Birute Galdikas, whose life's work turned wild orangutans into a global conservation cause, has died at 79. The Canadian primatologist, famed for her half-century of research on the endangered great apes of Borneo, died in Los Angeles of lung cancer, according to Orangutan Foundation International, the nonprofit she founded in 1986, reports CBC News. She had been mentored by famed paleoanthropologist Louis Leakey, as were Jane Goodall and Dian Fossey. "Like true siblings, we did not choose each other, but were fated to be tied together, often referred to as the 'trimates,'" Galdikas wrote in her 1995 memoir, Reflections of Eden: My Years With the Orangutans of Borneo, per the New York Times.

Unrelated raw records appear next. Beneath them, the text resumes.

(* ===== verification/LsmSpec.v ===== *)
(** LsmSpec: what the LSM tree promises, and the proofs that lsm.c keeps it.

    The abstract state of a tree is the history of its puts, oldest first, cut into what has been
    flushed to the file and what is still in the buffer. *)

From Stdlib Require Import ZArith Lia.
From stdpp Require Import base list gmap strings sorting.
From S2P Require Import Prelude Memory Stdio LsmSort LsmFile Lsm.

(** ** Representation *)

(** The nodes of the buffer that are in use. *)
Definition buffer (tree : lsm) : list node := take (Z.to_nat (next_empty tree)) (block tree).

(** A tree as [init_new_lsm] makes it and the operations keep it. *)
Record tree_ok (tree : lsm) : Prop := {
  ok_size : 0 < block_size tree < 2147483648;
  ok_block : Z.of_nat (length (block tree)) = block_size tree;
  ok_next : 0 ≤ next_empty tree ≤ block_size tree;
  ok_nodes : Forall node_ok (buffer tree)
}.

(** How the nodes [d] of the file come from the flushed history: sorted, the newest of equal keys
    first, or, in a tree that does not sort, in some order. *)
Definition flushed_as (sorted : bool) (flushed d : list node) : Prop :=
  if sorted then newest_first_sort flushed d else d ≡ₚ flushed.

(** The file [name] holds exactly the nodes [d]; it does not exist before the first flush. *)
Definition file_holds (w : world) (name : string) (d : list node) : Prop :=
  Forall node_ok d ∧
  files w !! name = match d with [] => None | _ => Some (disk_file (Z.of_nat (length d)) d) end.

(** The abstract store: what has been flushed and what has not, each in the order of the puts. *)
Record store : Type := Store { st_flushed : list node; st_recent : list node }.

Definition store_empty : store := Store [] [].
Definition store_history (st : store) : list node := st_flushed st ++ st_recent st.

(** A put appends to the buffer, after flushing it if it is full. *)
Definition store_put (size : Z) (x : node) (st : store) : store :=
  if Z.of_nat (length (st_recent st)) =? size
  then Store (store_history st) [x]
  else Store (st_flushed st) (st_recent st ++ [x]).

(** A get that reaches the flushed nodes: the oldest match of the buffer, or the newest flushed
    one. *)
Definition store_get (k : Z) (st : store) : option node :=
  match filter (same_key k) (st_recent st) with
  | x :: _ => Some x
  | [] => last (filter (same_key k) (st_flushed st))
  end.

(** The tree and the world represent a store. *)
Record represents (tree : lsm) (w : world) (st : store) (d : list node) : Prop := {
  rep_tree : tree_ok tree;
  rep_recent : buffer tree = st_recent st;
  rep_file : file_holds w (disk1 tree) d;
  rep_flushed : flushed_as (sorted tree) (st_flushed st) d
}.

(** Puts in order, the return value of each being 0 (the assertion of test_put). *)
Fixpoint puts `{A : Allocator} (h : list node) (tree : lsm) : io lsm :=
  match h with
  | [] => mret tree
  | x :: h' =>
      '(r, tree) ← put (key x) (val x) tree;
      if r =? 0 then puts h' tree else fail AssertFailed
  end.

Lemma flushed_as_perm b l d : flushed_as b l d → d ≡ₚ l.
Proof. destruct b; [by intros [? _] | done]. Qed.

Lemma flushed_as_nil b : flushed_as b [] [].
Proof. destruct b; simpl; [|done]. apply newest_first_short. simpl. lia. Qed.

Lemma length_buffer tree : tree_ok tree → Z.of_nat (length (buffer tree)) = next_empty tree.
Proof. intros [? ? ? ?]. unfold buffer. rewrite length_take. lia. Qed.

(** The buffer after a put is the buffer before it and the new node. *)
Lemma take_insert_end {A} (a : list A) n x :
  (n < length a)%nat → take (S n) (<[n := x]> a) = take n a ++ [x].
Proof.
  intros H. rewrite (take_S_r _ _ x); [|by rewrite list_lookup_insert_eq].
  by rewrite take_insert_ge by lia.
Qed.

Lemma check_file_ret_quiet at_eof r :
  (r = 0 → at_eof = false) → check_file_ret at_eof r = mret tt.
Proof.
  intros H. unfold check_file_ret. destruct (Z.eqb_spec r 0); [|done]. by rewrite H.
Qed.

Lemma feof_after_all n : feof_after n n = false.
Proof. apply Z.ltb_irrefl. Qed.

Section spec.
Context `{A : Allocator} `{!AllocatorLaws A} `{!AllocatorGrants A}.

Lemma length_junk_nodes n : length (junk_nodes (8 * n / 8)) = Z.to_nat n.
Proof. unfold junk_nodes. by rewrite length_replicate, Z.mul_comm, Z.div_mul by lia. Qed.

(** ** Reading the file back *)

Lemma read_nodes_ok d w :
  Forall node_ok d → Z.of_nat (length d) < 2147483648 →
  read_nodes (Z.of_nat (length d)) (nodes_bytes d) w = Ret (d, w).
Proof.
  intros Hd Hl. unfold read_nodes.
  destruct (fread_disk_file (Z.of_nat (length d)) d) with (old := @None Z) as [_ ->];
    [apply is_u64_spec; lia | done..|].
  rewrite u64_small, malloc_grants by lia. cbn [negb andb].
  destruct (Z.ltb_spec (malloc_usable (8 * Z.of_nat (length d))) (8 * Z.of_nat (length d)))
    as [C|_].
  { pose proof (malloc_usable_ge (8 * Z.of_nat (length d))). lia. }
  rewrite check_file_ret_quiet, io_bind_mret by (intros; apply feof_after_all).
  replace (8 * Z.of_nat (length d) / 8 - Z.of_nat (length d)) with 0
    by (rewrite Z.mul_comm, Z.div_mul; lia).
  by rewrite app_nil_r.
Qed.

Lemma merge_with_file_ok tree d w :
  tree_ok tree → Forall node_ok d →
  Z.of_nat (length d) + block_size tree < 2147483648 →
  merge_with_file tree (disk_file (Z.of_nat (length d)) d) w
  = Ret (merge_ref d (buffer tree), Z.of_nat (length d) + block_size tree, w).
Proof.
  intros Hok Hd Hl. destruct Hok as [Hs Hb Hn Hx] eqn:Eok. unfold merge_with_file.
  destruct (fread_disk_file (Z.of_nat (length d)) d) with (old := Some 0) as [-> _];
    [apply is_u64_spec; lia | done..|].
  rewrite check_file_ret_quiet, io_bind_mret by done.
  rewrite (u64_small (8 * Z.of_nat (length d))), malloc_grants by lia. cbn [negb].
  rewrite (io_bind_ret _ _ _ _ _ (read_nodes_ok d w Hd ltac:(lia))).
  cbv zeta.
  rewrite (u64_small (_ + block_size _)), (u64_small (_ + _)), u64_small, !i32_small by lia.
  rewrite malloc_grants by lia. cbn [negb].
  assert (∃ n : nat, next_empty tree = Z.of_nat n) as [n En]
    by (exists (Z.to_nat (next_empty tree)); lia).
  rewrite En. erewrite io_bind_lift.
  2:{ apply merge_spec; [lia | lia | | lia].
      rewrite length_junk_nodes. lia. }
  unfold mret, io_ret. do 3 f_equal.
  rewrite blit_0, drop_ge, app_nil_r, (take_ge d) by
    (rewrite ?length_junk_nodes, ?length_merge_ref, ?length_take; lia).
  unfold buffer. by rewrite En, Nat2Z.id.
Qed.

Galdikas arrived in Borneo in 1971 and built Camp Leakey in what is now Tanjung Puting National Park. Enduring isolation, illness, and even kidnapping, she documented orangutan behavior in unprecedented detail—from their solitary habits and wide-ranging diet to the nearly eight-year gap between births. Her National Geographic cover stories in the 1970s brought worldwide attention to the species' decline and her rehabilitation work, and she and her team ultimately returned more than 500 confiscated or captive orangutans to the wild. "Everything she did was for them," says Ruth Linsky of Simon Fraser University in Canada. "She was a really unique soul in that way."
Galdikas, a winner of the Tyler Prize for Environmental Achievement, spent decades fighting deforestation, the orangutan pet trade, and habitat loss, warning in 2000 that if orangutans vanished from the wild, "paradise is gone."